§ **Aim of the exercise**
There is one span to output from the data below: the lines starting at the line with "Ret (MQTT_CONNACK_NOT_AUTHORIZED_ERROR, s') /\" and ending at the line with "(connect_demo [32; 2; 0; 5]) = Ret". Output it exactly, ends included, nothing more.

§ **Source records**

+-------+

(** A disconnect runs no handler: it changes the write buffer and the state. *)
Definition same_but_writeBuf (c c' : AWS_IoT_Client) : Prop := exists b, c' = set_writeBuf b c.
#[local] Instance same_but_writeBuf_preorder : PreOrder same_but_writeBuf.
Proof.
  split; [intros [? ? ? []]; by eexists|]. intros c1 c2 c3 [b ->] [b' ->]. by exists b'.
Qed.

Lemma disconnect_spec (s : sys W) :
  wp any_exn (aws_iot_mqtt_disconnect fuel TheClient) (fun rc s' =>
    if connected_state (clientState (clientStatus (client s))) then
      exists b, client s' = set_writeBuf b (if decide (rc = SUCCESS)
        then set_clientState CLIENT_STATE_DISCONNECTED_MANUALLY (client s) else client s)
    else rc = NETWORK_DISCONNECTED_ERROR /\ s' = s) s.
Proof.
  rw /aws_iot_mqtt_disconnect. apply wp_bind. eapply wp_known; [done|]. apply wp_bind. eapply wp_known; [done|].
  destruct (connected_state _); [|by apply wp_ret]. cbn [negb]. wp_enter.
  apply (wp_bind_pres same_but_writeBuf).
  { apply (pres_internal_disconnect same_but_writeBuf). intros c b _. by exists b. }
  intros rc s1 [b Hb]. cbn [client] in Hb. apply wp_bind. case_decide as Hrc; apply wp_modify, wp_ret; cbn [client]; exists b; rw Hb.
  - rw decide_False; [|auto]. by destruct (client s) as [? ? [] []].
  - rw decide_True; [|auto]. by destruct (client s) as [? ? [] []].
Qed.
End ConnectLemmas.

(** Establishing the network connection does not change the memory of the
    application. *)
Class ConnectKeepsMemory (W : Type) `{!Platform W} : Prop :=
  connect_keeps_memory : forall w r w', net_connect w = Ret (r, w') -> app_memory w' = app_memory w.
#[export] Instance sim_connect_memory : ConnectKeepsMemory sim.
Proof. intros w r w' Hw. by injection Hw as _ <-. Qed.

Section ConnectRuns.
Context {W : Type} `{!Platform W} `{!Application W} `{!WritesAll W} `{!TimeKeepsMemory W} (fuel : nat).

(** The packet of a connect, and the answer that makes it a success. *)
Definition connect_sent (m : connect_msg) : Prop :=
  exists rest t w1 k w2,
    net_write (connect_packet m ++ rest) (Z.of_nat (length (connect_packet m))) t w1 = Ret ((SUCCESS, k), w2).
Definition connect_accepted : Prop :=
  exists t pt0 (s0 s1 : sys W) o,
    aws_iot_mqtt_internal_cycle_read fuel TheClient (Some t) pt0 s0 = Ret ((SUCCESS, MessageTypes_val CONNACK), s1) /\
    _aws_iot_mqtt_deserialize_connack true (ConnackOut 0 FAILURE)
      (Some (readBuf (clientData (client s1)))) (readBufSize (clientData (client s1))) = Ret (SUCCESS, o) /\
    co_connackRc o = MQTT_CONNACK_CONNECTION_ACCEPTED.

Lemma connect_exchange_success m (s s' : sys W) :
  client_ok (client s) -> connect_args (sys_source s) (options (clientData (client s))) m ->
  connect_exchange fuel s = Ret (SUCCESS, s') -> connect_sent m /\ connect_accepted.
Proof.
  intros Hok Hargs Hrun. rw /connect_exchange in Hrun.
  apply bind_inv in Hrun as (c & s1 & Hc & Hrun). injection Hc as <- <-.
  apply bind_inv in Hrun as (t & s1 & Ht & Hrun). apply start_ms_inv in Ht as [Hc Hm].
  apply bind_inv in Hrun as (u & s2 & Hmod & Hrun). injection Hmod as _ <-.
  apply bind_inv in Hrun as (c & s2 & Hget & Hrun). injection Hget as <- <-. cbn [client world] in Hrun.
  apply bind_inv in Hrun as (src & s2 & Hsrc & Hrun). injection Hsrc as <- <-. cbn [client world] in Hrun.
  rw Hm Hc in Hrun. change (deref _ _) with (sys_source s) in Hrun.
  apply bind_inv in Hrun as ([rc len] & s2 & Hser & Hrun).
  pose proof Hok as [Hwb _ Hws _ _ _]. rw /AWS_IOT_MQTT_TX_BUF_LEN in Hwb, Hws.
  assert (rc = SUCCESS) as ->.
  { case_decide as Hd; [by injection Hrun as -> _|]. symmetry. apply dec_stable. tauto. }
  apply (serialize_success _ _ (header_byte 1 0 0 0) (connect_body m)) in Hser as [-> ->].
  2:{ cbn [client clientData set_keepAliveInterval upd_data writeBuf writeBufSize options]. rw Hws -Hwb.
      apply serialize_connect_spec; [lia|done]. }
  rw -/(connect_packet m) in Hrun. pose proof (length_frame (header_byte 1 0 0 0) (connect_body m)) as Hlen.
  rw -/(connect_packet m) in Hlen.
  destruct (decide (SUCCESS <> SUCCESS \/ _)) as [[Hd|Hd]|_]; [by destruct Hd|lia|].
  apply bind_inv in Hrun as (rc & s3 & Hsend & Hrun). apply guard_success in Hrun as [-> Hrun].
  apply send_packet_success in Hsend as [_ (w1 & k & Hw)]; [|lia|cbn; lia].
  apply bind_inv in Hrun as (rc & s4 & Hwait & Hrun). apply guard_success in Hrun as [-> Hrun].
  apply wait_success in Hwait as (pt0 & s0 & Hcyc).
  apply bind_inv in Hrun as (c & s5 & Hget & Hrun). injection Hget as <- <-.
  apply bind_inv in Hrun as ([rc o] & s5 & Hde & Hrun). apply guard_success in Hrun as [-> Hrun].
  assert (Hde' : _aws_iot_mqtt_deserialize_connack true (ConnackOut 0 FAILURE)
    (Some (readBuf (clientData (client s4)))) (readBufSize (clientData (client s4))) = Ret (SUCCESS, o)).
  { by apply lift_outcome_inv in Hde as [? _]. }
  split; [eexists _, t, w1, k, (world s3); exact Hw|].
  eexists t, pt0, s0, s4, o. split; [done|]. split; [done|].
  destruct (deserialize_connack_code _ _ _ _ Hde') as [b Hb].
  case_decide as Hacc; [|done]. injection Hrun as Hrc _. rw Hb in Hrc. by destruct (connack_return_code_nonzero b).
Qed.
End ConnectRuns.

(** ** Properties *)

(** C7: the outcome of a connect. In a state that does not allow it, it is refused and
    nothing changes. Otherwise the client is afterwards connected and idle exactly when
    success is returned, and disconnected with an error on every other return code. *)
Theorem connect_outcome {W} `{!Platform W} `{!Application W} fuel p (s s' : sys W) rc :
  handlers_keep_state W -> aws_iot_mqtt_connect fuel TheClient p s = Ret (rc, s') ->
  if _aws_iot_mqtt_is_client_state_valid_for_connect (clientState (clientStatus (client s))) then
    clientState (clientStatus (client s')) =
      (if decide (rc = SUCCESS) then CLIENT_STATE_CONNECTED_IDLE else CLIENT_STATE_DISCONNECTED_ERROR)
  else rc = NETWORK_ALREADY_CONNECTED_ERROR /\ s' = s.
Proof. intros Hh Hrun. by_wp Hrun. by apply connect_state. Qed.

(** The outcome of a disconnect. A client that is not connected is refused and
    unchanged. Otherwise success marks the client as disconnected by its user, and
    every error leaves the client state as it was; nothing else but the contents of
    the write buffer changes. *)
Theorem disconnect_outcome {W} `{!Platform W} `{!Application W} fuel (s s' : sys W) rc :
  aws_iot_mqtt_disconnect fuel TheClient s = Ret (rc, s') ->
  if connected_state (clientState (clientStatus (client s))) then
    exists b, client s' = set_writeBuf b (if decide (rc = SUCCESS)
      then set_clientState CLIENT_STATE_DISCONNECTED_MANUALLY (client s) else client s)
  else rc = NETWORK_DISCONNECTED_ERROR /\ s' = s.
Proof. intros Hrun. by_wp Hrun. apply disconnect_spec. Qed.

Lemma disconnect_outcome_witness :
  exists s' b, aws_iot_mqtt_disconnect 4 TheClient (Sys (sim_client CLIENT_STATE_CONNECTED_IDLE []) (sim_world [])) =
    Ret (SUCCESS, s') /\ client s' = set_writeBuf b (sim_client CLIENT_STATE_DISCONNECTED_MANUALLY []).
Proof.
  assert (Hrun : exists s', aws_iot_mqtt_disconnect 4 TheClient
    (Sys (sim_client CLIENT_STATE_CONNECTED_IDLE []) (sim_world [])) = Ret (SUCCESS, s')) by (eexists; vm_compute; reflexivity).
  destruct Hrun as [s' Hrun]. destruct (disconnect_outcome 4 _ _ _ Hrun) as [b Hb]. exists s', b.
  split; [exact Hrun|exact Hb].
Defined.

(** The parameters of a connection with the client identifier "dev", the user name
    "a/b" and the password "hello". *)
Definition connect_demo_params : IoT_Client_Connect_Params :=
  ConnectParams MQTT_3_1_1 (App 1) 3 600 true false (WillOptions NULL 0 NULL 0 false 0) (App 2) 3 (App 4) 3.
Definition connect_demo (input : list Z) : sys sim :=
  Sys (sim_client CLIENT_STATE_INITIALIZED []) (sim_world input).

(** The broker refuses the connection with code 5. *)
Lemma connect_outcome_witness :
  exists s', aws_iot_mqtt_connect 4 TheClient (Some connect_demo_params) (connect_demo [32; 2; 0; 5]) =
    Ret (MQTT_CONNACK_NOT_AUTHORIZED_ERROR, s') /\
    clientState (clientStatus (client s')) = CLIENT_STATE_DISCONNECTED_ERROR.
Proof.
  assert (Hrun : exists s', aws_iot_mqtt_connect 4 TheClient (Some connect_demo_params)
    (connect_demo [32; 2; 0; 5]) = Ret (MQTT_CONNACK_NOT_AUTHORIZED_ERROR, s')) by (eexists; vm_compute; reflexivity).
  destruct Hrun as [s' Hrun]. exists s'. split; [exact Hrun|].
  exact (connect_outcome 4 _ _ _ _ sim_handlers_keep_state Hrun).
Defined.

+-------+

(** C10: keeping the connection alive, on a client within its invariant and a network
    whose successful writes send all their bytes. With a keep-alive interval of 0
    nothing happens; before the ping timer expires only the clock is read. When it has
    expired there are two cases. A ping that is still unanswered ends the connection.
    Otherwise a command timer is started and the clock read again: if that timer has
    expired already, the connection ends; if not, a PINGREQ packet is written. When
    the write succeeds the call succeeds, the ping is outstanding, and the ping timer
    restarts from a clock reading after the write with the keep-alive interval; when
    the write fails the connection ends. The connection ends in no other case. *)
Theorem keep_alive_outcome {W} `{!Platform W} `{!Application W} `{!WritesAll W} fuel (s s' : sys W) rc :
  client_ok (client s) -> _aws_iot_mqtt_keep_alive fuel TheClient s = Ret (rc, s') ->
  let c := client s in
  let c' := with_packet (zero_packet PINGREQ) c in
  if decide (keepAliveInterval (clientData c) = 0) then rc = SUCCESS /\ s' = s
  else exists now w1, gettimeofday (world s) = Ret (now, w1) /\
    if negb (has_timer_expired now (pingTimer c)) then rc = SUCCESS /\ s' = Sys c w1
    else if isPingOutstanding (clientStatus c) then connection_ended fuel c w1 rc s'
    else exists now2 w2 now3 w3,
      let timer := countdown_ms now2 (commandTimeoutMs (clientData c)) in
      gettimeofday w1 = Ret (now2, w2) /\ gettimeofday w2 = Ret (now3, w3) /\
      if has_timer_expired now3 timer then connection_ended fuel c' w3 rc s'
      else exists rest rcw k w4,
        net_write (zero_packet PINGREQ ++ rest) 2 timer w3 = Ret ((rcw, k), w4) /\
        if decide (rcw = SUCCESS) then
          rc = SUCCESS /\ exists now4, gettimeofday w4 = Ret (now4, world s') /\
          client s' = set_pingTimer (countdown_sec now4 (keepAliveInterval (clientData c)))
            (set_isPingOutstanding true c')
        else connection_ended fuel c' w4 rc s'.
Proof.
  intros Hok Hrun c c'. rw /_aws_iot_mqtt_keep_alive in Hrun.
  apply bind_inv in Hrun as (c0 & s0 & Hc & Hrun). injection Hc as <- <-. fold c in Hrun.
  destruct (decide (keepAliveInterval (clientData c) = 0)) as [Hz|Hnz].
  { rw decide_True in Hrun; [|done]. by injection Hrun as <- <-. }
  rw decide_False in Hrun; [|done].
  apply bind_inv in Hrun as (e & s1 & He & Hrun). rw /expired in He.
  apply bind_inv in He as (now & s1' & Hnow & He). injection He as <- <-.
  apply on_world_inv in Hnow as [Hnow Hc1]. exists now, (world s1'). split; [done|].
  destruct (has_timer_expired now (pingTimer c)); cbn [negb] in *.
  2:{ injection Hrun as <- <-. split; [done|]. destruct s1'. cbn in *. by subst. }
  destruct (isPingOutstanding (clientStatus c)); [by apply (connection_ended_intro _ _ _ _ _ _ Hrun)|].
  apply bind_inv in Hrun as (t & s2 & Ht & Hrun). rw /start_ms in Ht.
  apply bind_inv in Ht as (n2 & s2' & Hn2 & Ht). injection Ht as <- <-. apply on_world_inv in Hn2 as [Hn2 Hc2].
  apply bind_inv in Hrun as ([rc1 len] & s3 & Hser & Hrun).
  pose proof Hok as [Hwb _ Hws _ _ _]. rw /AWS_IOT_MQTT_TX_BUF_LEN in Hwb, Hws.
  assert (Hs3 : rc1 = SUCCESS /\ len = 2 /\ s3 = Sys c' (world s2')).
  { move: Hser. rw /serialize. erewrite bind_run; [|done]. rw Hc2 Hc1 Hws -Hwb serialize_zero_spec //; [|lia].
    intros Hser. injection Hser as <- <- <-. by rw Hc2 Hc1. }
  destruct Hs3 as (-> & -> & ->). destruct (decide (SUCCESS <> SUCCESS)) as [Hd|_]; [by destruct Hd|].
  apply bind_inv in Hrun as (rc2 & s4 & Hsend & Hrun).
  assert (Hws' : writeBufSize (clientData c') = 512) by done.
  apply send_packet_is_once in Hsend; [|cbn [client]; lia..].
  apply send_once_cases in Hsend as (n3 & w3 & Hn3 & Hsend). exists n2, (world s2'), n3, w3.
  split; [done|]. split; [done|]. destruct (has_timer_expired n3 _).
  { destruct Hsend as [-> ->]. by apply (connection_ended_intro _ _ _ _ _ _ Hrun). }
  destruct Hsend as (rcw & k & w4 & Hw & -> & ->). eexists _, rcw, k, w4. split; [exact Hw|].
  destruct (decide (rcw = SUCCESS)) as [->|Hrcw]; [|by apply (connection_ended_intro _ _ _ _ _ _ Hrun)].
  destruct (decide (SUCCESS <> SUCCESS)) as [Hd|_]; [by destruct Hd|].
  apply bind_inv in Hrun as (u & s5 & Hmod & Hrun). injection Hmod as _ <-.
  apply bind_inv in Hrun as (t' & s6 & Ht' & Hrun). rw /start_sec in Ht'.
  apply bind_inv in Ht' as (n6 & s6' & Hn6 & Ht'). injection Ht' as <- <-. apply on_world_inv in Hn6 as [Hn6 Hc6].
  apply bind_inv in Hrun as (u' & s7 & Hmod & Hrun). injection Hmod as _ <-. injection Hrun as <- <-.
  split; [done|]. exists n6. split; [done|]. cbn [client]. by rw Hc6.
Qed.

+-------+

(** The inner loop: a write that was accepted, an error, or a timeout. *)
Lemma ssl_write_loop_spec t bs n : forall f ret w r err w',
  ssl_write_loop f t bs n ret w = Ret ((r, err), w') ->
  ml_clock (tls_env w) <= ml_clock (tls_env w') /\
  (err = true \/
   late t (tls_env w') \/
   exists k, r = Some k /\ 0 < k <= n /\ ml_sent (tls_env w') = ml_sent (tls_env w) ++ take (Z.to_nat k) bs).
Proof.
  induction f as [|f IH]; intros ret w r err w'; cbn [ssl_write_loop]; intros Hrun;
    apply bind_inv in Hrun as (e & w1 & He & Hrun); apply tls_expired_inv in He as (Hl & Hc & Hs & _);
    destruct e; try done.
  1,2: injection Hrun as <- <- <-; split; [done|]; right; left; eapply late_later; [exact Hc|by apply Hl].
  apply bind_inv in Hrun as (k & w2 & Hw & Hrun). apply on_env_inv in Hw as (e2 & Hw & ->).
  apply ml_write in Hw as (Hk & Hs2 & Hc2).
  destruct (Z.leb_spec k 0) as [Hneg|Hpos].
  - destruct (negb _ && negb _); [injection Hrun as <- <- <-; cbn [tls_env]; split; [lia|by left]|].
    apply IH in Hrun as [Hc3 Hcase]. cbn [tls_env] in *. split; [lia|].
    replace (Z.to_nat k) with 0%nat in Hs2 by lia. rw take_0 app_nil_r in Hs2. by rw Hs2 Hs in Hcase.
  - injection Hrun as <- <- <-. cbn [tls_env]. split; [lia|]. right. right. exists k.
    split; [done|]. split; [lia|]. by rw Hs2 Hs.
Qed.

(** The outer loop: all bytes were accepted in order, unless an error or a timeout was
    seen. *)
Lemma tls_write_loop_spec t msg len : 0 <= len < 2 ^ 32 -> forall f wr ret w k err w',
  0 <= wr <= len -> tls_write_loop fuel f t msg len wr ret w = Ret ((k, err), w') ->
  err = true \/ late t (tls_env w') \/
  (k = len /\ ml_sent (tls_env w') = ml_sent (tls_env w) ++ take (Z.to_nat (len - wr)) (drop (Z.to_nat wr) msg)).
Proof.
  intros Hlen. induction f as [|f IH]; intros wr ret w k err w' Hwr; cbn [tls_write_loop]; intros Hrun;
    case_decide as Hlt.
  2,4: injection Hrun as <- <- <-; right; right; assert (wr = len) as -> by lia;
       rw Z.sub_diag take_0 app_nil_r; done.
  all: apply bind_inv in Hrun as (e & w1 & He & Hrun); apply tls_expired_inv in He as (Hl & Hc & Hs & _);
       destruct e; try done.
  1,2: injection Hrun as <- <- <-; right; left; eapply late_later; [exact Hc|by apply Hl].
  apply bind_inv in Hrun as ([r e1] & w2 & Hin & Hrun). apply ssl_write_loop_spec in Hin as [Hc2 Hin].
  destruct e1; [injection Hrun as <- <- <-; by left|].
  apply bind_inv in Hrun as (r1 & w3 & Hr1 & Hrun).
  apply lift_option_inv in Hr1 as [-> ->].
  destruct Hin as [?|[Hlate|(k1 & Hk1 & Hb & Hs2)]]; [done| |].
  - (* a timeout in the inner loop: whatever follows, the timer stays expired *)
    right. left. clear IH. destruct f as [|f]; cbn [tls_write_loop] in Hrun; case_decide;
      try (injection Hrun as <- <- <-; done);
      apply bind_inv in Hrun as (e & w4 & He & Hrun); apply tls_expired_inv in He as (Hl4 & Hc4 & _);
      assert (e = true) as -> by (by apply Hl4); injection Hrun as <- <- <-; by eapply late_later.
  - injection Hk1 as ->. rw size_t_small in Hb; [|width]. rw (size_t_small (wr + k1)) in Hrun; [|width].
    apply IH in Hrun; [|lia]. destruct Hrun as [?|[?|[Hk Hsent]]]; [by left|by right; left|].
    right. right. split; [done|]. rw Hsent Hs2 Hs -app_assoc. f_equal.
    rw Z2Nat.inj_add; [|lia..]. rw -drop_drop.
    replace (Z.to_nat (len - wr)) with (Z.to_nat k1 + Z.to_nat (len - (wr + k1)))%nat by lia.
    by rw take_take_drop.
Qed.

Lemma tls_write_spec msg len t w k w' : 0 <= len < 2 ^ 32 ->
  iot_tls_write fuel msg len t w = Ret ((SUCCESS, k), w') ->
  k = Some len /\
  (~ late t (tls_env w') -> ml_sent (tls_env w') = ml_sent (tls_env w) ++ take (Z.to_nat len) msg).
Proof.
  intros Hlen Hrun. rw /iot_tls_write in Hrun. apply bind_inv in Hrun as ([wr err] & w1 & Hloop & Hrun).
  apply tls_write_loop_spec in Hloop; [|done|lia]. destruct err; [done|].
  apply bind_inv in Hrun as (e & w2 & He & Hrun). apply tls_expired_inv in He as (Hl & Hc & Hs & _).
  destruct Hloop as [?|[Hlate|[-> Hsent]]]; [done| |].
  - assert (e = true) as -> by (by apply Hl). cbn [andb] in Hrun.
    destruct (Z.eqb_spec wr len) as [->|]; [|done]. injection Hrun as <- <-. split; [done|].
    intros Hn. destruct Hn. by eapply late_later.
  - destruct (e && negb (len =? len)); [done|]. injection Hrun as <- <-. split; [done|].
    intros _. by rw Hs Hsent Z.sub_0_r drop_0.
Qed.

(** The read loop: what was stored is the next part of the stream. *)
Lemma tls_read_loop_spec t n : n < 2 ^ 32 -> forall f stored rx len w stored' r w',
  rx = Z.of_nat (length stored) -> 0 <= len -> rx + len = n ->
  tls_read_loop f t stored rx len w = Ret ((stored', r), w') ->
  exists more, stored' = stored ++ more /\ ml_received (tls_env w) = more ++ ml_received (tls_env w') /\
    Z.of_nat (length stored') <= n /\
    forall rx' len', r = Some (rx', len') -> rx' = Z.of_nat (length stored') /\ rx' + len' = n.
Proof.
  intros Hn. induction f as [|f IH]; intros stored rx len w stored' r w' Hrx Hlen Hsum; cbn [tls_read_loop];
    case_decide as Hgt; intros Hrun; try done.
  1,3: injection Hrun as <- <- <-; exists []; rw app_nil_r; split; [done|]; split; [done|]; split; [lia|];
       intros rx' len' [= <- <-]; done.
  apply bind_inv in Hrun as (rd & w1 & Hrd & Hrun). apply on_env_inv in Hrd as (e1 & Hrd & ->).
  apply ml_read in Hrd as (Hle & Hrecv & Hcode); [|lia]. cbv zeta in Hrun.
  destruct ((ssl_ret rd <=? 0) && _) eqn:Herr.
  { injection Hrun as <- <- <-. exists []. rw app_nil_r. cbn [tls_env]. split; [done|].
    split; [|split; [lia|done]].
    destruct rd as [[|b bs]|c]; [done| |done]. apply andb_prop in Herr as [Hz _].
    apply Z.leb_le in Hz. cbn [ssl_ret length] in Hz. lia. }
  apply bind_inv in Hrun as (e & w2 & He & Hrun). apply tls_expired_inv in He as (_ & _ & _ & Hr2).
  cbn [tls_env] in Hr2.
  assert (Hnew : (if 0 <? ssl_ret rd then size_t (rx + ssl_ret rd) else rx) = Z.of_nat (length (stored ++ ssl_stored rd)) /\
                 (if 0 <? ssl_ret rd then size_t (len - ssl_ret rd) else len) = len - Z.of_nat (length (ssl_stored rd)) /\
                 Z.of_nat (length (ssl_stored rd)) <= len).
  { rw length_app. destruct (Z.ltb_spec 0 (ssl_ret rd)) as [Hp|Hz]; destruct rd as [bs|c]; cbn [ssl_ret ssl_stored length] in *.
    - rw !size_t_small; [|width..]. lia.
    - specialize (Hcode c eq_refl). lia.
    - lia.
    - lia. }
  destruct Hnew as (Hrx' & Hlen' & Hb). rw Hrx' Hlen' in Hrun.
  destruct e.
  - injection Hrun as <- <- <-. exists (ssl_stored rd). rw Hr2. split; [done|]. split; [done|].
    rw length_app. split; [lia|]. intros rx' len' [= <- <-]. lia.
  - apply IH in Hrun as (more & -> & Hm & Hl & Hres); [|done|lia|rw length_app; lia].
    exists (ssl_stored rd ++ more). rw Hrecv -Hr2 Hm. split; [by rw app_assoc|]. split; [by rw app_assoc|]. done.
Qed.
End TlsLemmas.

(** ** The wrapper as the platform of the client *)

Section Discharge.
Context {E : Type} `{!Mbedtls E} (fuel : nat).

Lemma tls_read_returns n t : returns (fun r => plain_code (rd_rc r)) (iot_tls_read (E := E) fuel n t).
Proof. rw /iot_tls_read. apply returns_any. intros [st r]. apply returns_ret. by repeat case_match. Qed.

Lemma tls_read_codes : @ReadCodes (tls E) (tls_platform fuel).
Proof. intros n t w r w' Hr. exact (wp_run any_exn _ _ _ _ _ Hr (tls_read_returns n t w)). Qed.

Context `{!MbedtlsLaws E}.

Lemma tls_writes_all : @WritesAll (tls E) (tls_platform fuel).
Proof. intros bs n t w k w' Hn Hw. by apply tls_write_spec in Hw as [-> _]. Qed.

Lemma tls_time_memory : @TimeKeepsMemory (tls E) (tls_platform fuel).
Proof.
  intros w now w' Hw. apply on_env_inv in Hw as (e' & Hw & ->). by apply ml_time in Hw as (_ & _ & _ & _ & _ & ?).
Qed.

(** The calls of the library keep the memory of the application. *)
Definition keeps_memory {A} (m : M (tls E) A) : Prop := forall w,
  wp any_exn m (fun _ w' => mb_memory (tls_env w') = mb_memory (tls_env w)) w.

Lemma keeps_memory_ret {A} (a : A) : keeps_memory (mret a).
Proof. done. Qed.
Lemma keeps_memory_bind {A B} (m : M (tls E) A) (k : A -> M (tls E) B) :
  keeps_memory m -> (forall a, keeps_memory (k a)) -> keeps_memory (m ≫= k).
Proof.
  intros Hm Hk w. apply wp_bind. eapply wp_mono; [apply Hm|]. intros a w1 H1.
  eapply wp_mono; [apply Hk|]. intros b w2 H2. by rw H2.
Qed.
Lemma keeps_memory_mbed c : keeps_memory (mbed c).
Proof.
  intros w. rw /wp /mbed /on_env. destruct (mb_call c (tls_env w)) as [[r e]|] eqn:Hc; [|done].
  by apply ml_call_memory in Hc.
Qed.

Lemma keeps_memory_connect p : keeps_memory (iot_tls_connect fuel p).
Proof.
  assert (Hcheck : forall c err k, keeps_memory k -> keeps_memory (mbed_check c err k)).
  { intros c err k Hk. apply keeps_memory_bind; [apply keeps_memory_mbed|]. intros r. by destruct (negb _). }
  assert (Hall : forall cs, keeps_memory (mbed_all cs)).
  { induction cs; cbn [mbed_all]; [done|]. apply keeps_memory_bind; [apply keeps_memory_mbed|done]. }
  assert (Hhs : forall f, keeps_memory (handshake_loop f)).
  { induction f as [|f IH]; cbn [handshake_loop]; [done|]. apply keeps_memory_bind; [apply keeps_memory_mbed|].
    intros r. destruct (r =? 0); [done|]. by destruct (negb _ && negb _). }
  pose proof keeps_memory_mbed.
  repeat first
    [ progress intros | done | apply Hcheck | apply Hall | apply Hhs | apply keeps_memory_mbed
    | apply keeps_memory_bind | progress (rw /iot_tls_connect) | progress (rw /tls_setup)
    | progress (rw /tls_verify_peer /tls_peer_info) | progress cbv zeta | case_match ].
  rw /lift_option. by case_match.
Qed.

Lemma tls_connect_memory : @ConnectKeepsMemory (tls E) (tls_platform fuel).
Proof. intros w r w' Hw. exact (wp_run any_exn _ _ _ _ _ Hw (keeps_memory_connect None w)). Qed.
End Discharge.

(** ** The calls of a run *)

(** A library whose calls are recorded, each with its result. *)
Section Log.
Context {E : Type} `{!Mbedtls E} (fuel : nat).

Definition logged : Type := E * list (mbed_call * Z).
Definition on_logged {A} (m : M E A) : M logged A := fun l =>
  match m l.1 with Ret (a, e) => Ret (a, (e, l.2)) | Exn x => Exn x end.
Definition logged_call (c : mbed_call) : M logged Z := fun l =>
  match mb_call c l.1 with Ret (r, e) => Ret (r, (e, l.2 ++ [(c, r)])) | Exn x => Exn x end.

+-------+

§ **Solution for this task**
    Ret (MQTT_CONNACK_NOT_AUTHORIZED_ERROR, s') /\
    clientState (clientStatus (client s')) = CLIENT_STATE_DISCONNECTED_ERROR.
Proof.
  assert (Hrun : exists s', aws_iot_mqtt_connect 4 TheClient (Some connect_demo_params)
    (connect_demo [32; 2; 0; 5]) = Ret (MQTT_CONNACK_NOT_AUTHORIZED_ERROR, s')) by (eexists; vm_compute; reflexivity).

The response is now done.